Segregating children with special needs not good

Ministers Foley & Madigan risk health and education with their proposal to segregate children with special educational needs:

Dr. Fidelma Healy Eames

Jan 18th, 2021


‘I am dismayed at the risks to which Ministers Foley and Madigan are prepared to expose children with special education needs (SEN), teachers, special needs’ assistants and ancillary staff by insisting on a return to school from Thursday while community transmission of the Covid19 virus remains so high’.

Listening to Dr. Ronan Glynn today on the Department of Education webinar with over 5000 teachers, he said ‘schools are threatened with the current high levels of community transmission’. His colleague Dr. Abby Collins, referring to the virus said, ‘what happens in the community, it follows in the school environment’. They also confirmed that there has been a higher incidence of cases among children with SEN.

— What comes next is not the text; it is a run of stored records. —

(** [.astype(str)] on a cell of a text column. *)
Definition astype_str (c : cell) : string :=
  match c with
  | NaN => "nan"
  | Str s => s
  end.

(** [.str.replace(".", "", regex=False).str.replace(",", ".", regex=False)] *)
Definition clean_amount (s : string) : string :=
  PyStr.replace "," "." (PyStr.replace "." "" s).

Definition digit (c : ascii) : option Z :=
  let n := N_of_ascii c in
  if (48 <=? n)%N && (n <=? 57)%N then Some (Z.of_N n - 48) else None.

(** Reads digits with at most one point: the digits read as one integer,
    and how many of them stand after the point. *)
Fixpoint decimal_from (mantissa : Z) (fraction : option nat) (any : bool)
  (s : string) : option (Z * nat) :=
  match s with
  | EmptyString => if any then Some (mantissa, default 0%nat fraction) else None
  | String c s' =>
      match digit c with
      | Some d => decimal_from (10 * mantissa + d) (S <$> fraction) true s'
      | None =>
          if Ascii.eqb c "." then
            match fraction with
            | None => decimal_from mantissa (Some 0%nat) any s'
            | Some _ => None
            end
          else None
      end
  end.

Definition decimal (sign mantissa : Z) (fraction : nat) : Qc :=
  Q2Qc (Qmake (sign * mantissa) (Z.to_pos (10 ^ Z.of_nat fraction))).

(** The sign in front of a literal, and the rest of it. *)
Definition split_sign (s : string) : Z * string :=
  match s with
  | String c s' =>
      if Ascii.eqb c "-" then (-1, s')
      else if Ascii.eqb c "+" then (1, s')
      else (1, s)
  | EmptyString => (1, s)
  end.

(** [pd.to_numeric(..., errors="coerce")] on a string, for plain decimal
    literals: an optional sign, digits, at most one point.  Strings that
    are no number, such as "nan" or "12,5", give NaN.  The other
    spellings pandas reads as numbers (exponents, "inf", blanks around the
    number) are outside this model. *)
Definition to_numeric (s : string) : option Qc :=
  let '(sign, body) := split_sign s in
  '(mantissa, fraction) ← decimal_from 0 None false body;
  Some (decimal sign mantissa fraction).

Section Normalizer.

(** [pd.to_datetime(..., errors="coerce")] on one cell: the date formats it
    understands belong to pandas. *)
Variable to_datetime : cell → option Date.

(** One line of the table under the normalised column names. *)
Definition normalize_row (cols : list string) (cells : list cell) : txn :=
  let line : gmap string cell := list_to_map (zip cols cells) in
  {| date :=
       match line !! "date" with
       | Some c => to_datetime c
       | None =>
           (* df.get("data", pd.NaT) *)
           match line !! "data" with
           | Some c => to_datetime c
           | None => None
           end
       end;
     amount := to_numeric (clean_amount (astype_str (default NaN (line !! "amount"))));
     fields := delete "date" (delete "amount" line) |}.

(** [parse_file], from the point where the table has been read: [name] is
    [uploaded_file.name] and [table] what the reader returned. *)
Definition parse_file (name : string) (table : raw_frame)
  : list message * frame txn :=
  let name := PyStr.lower name in
  if PyStr.endswith name ".csv"
     || (PyStr.endswith name ".xls" || PyStr.endswith name ".xlsx")
  then
    let cols := normalized_columns (raw_columns table) in
    let warnings :=
      if bool_decide ("date" ∈ cols) then []
      else [Warning "Coluna de data não encontrada; tentando usar 'data'."] in
    if bool_decide ("amount" ∈ cols) then
      (warnings,
       Frame (set_column "date" cols) (normalize_row cols <$> raw_rows table))
    else
      ((warnings ++ [Error "Coluna 'amount' não encontrada."])%list, empty_frame)
  else
    ([Error "Formato de arquivo não suportado. Use CSV ou Excel."], empty_frame).

End Normalizer.

(** ** Deduplicator: [remove_duplicates] *)

(** The value of a row in a column, as [drop_duplicates] compares it.  Two
    missing values (NaN, NaT) count as equal there. *)
Inductive key_value : Type :=
| DateValue (d : option Date)
| AmountValue (a : option Qc)
| TextValue (c : option cell).

Global Instance key_value_eq_dec : EqDecision key_value.
Proof. solve_decision. Defined.

Definition column_value (r : txn) (name : string) : key_value :=
  if String.eqb name "date" then DateValue (date r)
  else if String.eqb name "amount" then AmountValue (amount r)
  else TextValue (fields r !! name).

(** The identifier a row has in a text column. *)
Definition id_in (name : string) (r : txn) : option cell := fields r !! name.

(** [duplicated(keep="first")] over the keys of the rows: a row is marked
    when its key has been seen on a row before it. *)
Fixpoint duplicated_from {K : Type} `{EqDecision K} (seen : list K)
  (keys : list K) : list bool :=
  match keys with
  | [] => []
  | k :: keys' => bool_decide (k ∈ seen) :: duplicated_from (k :: seen) keys'
  end.

Definition duplicated {K : Type} `{EqDecision K} (keys : list K) : list bool :=
  duplicated_from [] keys.

(** [df[mask]]: the rows whose mark is [True], in their order. *)
Fixpoint select {A : Type} (mask : list bool) (l : list A) : list A :=
  match mask, l with
  | b :: mask', x :: l' => if b then x :: select mask' l' else select mask' l'
  | _, _ => []
  end.

(** The rows that are not marked, when the keys [seen] came before. *)
Definition keep_first_from {A K : Type} `{EqDecision K} (key : A → K)
  (seen : list K) (l : list A) : list A :=
  select (negb <$> duplicated_from seen (key <$> l)) l.

(** [self[-self.duplicated(subset, keep="first")]] on the rows. *)
Definition keep_first {A K : Type} `{EqDecision K} (key : A → K)
  (l : list A) : list A :=
  select (negb <$> duplicated (key <$> l)) l.

(** [df.drop_duplicates(subset=..., keep="first")]: an empty frame is
    returned as it is; otherwise every column of [subset] must exist. *)
Definition drop_duplicates (subset : list string) (df : frame txn)
  : result (frame txn) :=
  if df_empty df then Ok df
  else
    match missing_column df subset with
    | Some name => KeyError name
    | None =>
        Ok (Frame (columns df)
              (keep_first (fun r => column_value r <$> subset) (rows df)))
    end.

(** [reset_index(drop=True)] renumbers the index, which a list of rows
    carries in its positions. *)
Definition remove_duplicates (df : frame txn) : result (frame txn) :=
  if has_column df "operation_id" then drop_duplicates ["operation_id"] df
  else if has_column df "activity_id" then drop_duplicates ["activity_id"] df
  else drop_duplicates ["date"; "description"; "amount"] df.

(** ** Rule-Based Classifier: [categorize_transactions] *)

(** [row.get(name)]: [None] is Python's [None], for a column that is not
    there. *)
Definition row_get (r : txn) (name : string) : option cell := fields r !! name.

(** Truth value of what [row.get] returned: [None] and the empty string are
    false, NaN (a float that is not zero) is true. *)
Definition truthy (v : option cell) : bool :=
  match v with
  | None => false
  | Some NaN => true
  | Some (Str s) => negb (String.eqb s "")
  end.

(** [v or w] *)
Definition py_or (v w : option cell) : option cell :=
  if truthy v then v else w.

(** [str(v)] *)
Definition py_str (v : option cell) : string :=
  match v with
  | None => "None"
  | Some NaN => "nan"
  | Some (Str s) => s
  end.

(** [desc = str(row.get("title") or row.get("description") or "").lower()] *)
Definition desc (r : txn) : string :=
  PyStr.lower
    (py_str (py_or (py_or (row_get r "title") (row_get r "description"))
                   (Some (Str "")))).

(** [any(keyword.lower() in desc for keyword in rule.keywords)] *)
Definition rule_matches (text : string) (rule : CategoryRule) : bool :=
  existsb (fun keyword => PyStr.contains (PyStr.lower keyword) text)
          (CategoryRule.keywords rule).

(** The loop over the rules, left at the first rule that matches. *)
Fixpoint first_match (text : string) (rules : list CategoryRule)
  : option CategoryRule :=
  match rules with
  | [] => None
  | rule :: rules' =>
      if rule_matches text rule then Some rule else first_match text rules'
  end.

(** What the loop appends for a rule that matched. *)
Definition of_rule (rule : CategoryRule) : classification :=
  {| category := CategoryRule.category rule;
     subcategory := default "" (CategoryRule.subcategory rule);
     is_fixed := CategoryRule.is_fixed rule;
     is_extraordinary := CategoryRule.is_extraordinary rule;
     is_investment := CategoryRule.is_investment rule;
     is_valonni := CategoryRule.is_valonni rule |}.

(** What it appends when no rule matched. *)
Definition unmatched : classification :=
  {| category := "Revisar"; subcategory := "";
     is_fixed := false; is_extraordinary := false;
     is_investment := false; is_valonni := false |}.

Definition classify (rules : list CategoryRule) (text : string)
  : classification :=
  match first_match text rules with
  | Some rule => of_rule rule
  | None => unmatched
  end.

Definition classification_columns : list string :=
  ["category"; "subcategory"; "is_fixed"; "is_extraordinary";
   "is_investment"; "is_valonni"].

Definition categorize_transactions (df : frame txn)
  (rules : list CategoryRule) : frame classified :=
  Frame (foldl (fun cols name => set_column name cols) (columns df)
               classification_columns)
        ((fun r => Classified r (classify rules (desc r))) <$> rows df).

Yet,  our Ministers are prepared to take these risks for the sake of 7 school days over and above the expected school return date of Feb 1st. It makes no sense to take these health risks. Special Education teachers are teaching the children with SEN remotely at present, and safely, in partnership with their parents. What is wrong with letting the case numbers come down for the sake of the whole school community and allowing whole schools to return on Feb 1st as planned. The Ministers appear to have forgotten about the importance of a ‘whole school approach’ which incidentally is Department of Education policy.

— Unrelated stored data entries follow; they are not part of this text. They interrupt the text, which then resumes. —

(** X4: a volume that [Validate] accepted is accepted again as it is: a
    second call in the world the first one left returns no error and changes
    no field of the receiver. *)
Theorem Validate_twice (v : Volume) (w : World) v' w' :
  call Validate v w = (Ok tt, v', w') →
  ∃ w'', call Validate v' w' = (Ok tt, v', w'').
Proof. apply Validate_accepts_its_result. Qed.

Lemma Validate_twice_witness :
  call Validate v1 sample_world
    = (Ok tt, set_Plan_Opts [("size", VString "10Gi")] v1,
       (call Validate v1 sample_world).2) ∧
  ∃ w'', call Validate (set_Plan_Opts [("size", VString "10Gi")] v1)
           (call Validate v1 sample_world).2
         = (Ok tt, set_Plan_Opts [("size", VString "10Gi")] v1, w'').
Proof.
  split; [reflexivity|].
  exact (Validate_twice v1 sample_world _ _ eq_refl).
Defined.

(** ** Further facts on collections *)

Section UpsertFacts.
Context {D K : Type} `{EqDecision K} (id : D → K).

Lemma replace_first_here (k : K) (d d0 : D) (c1 c2 : list D) :
  k ∉ id <$> c1 → id d0 = k →
  replace_first id k d (c1 ++ (d0 :: c2)) = c1 ++ (d :: c2).
Proof.
  intros Hk Hd0. induction c1 as [|x c1 IH]; simpl.
  - by rewrite decide_True.
  - apply not_elem_of_cons in Hk as [Hx Hk].
    rewrite decide_False by congruence. by rewrite IH.
Qed.

(** Every upsert leaves the document where a second one looks for it. *)
Lemma upsert_id_split (d : D) (c : list D) :
  ∃ c1 c2, upsert_id id (id d) d c = c1 ++ (d :: c2) ∧ id d ∉ id <$> c1.
Proof.
  unfold upsert_id. destruct (has_id id (id d) c) eqn:E.
  - apply has_id_true in E.
    destruct (replace_first_split id (id d) d c E) as (c1 & old & c2 & _ & _ & Hc1 & ->).
    by exists c1, c2.
  - apply has_id_false in E. by exists c, [].
Qed.

Lemma upsert_id_twice (d : D) (c : list D) :
  upsert_id id (id d) d (upsert_id id (id d) d c) = upsert_id id (id d) d c.
Proof.
  destruct (upsert_id_split d c) as (c1 & c2 & -> & Hc1).
  unfold upsert_id.
  assert (has_id id (id d) (c1 ++ d :: c2) = true) as ->.
  { apply has_id_true. rewrite fmap_app, fmap_cons. set_solver. }
  by apply replace_first_here.
Qed.

Lemma list_find_id_snoc (k : K) (d : D) (c : list D) :
  id d ≠ k →
  snd <$> list_find (λ x, id x = k) (c ++ [d]) = snd <$> list_find (λ x, id x = k) c.
Proof.
  intros Hd. induction c as [|x c IH]; simpl.
  - by rewrite decide_False.
  - destruct (decide (id x = k)); [done|].
    destruct (list_find _ (c ++ [d])) as [[i y]|], (list_find _ c) as [[j z]|];
      simpl in *; congruence.
Qed.

Lemma list_find_id_replace (k k' : K) (d : D) (c : list D) :
  id d ≠ k' → k ≠ k' →
  snd <$> list_find (λ x, id x = k') (replace_first id k d c)
  = snd <$> list_find (λ x, id x = k') c.
Proof.
  intros Hd Hk. induction c as [|x c IH]; simpl; [done|].
  destruct (decide (id x = k)) as [E|E]; simpl.
  - rewrite decide_False by done. rewrite decide_False by congruence. done.
  - destruct (decide (id x = k')); [done|].
    destruct (list_find _ (replace_first id k d c)) as [[i y]|],
             (list_find _ c) as [[j z]|]; simpl in *; congruence.
Qed.

(** An upsert under one id leaves what is found under every other id. *)
Lemma find_id_upsert_other (k' : K) (d : D) (c : list D) :
  k' ≠ id d → find_id id k' (upsert_id id (id d) d c) = find_id id k' c.
Proof.
  intros Hk. unfold find_id, upsert_id.
  destruct (has_id id (id d) c).
  - pose proof (list_find_id_replace (id d) k' d c) as H.
    destruct (list_find _ (replace_first id (id d) d c)) as [[i y]|],
             (list_find _ c) as [[j z]|]; simpl in H;
      try (specialize (H ltac:(congruence) ltac:(congruence))); congruence.
  - pose proof (list_find_id_snoc k' d c) as H.
    destruct (list_find _ (c ++ [d])) as [[i y]|], (list_find _ c) as [[j z]|];
      simpl in H; try (specialize (H ltac:(congruence))); congruence.
Qed.
End UpsertFacts.

(** ** Further properties of [Save] *)

(** X5: when the volume is valid and the storage cannot be written, because
    the connection is refused or because the backend fails the upsert, [Save]
    returns that error wrapped and stores nothing; the receiver has all the
    same been through [Validate] and carries the resolved plan options. *)
Theorem Save_storage_failure (v : Volume) (w : World) v' w1 e :
  call Validate v w = (Ok tt, v', w1) →
  dial (db w) = Some e ∨ (dial (db w) = None ∧ fault (db w) = Some e) →
  ∃ w2,
    call Save v w = (Err (withStack e), v', w2) ∧
    db w2 = db w ∧
    ∃ opts, v' = set_Plan_Opts opts v.
Proof.
  intros HV Hfail. destruct (Validate_ok_receiver v w v' w1 HV) as (_ & Hdb & Hopts).
  rewrite Save_run, HV, Hdb.
  destruct Hfail as [Hdial | [Hdial Hfault]].
  - rewrite Hdial. by eexists.
  - rewrite Hdial, Hfault. by eexists.
Qed.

Neither are the Ministers thinking of the damage segregating children with special educational needs from their mainstream peers will cause. Research confirms that fundamental to being a learner is how you view yourself as a learner. Singling out children will reinforce difference and damage their self-esteem which could be detrimental to their education in the long-run. Both Ministers appear to be unaware that Department of Education policy is ‘Inclusion’ of children with Special educational needs in mainstream and the life of the school, not segregating them.

As educators we are committed to Inclusion in practice, not segregation’.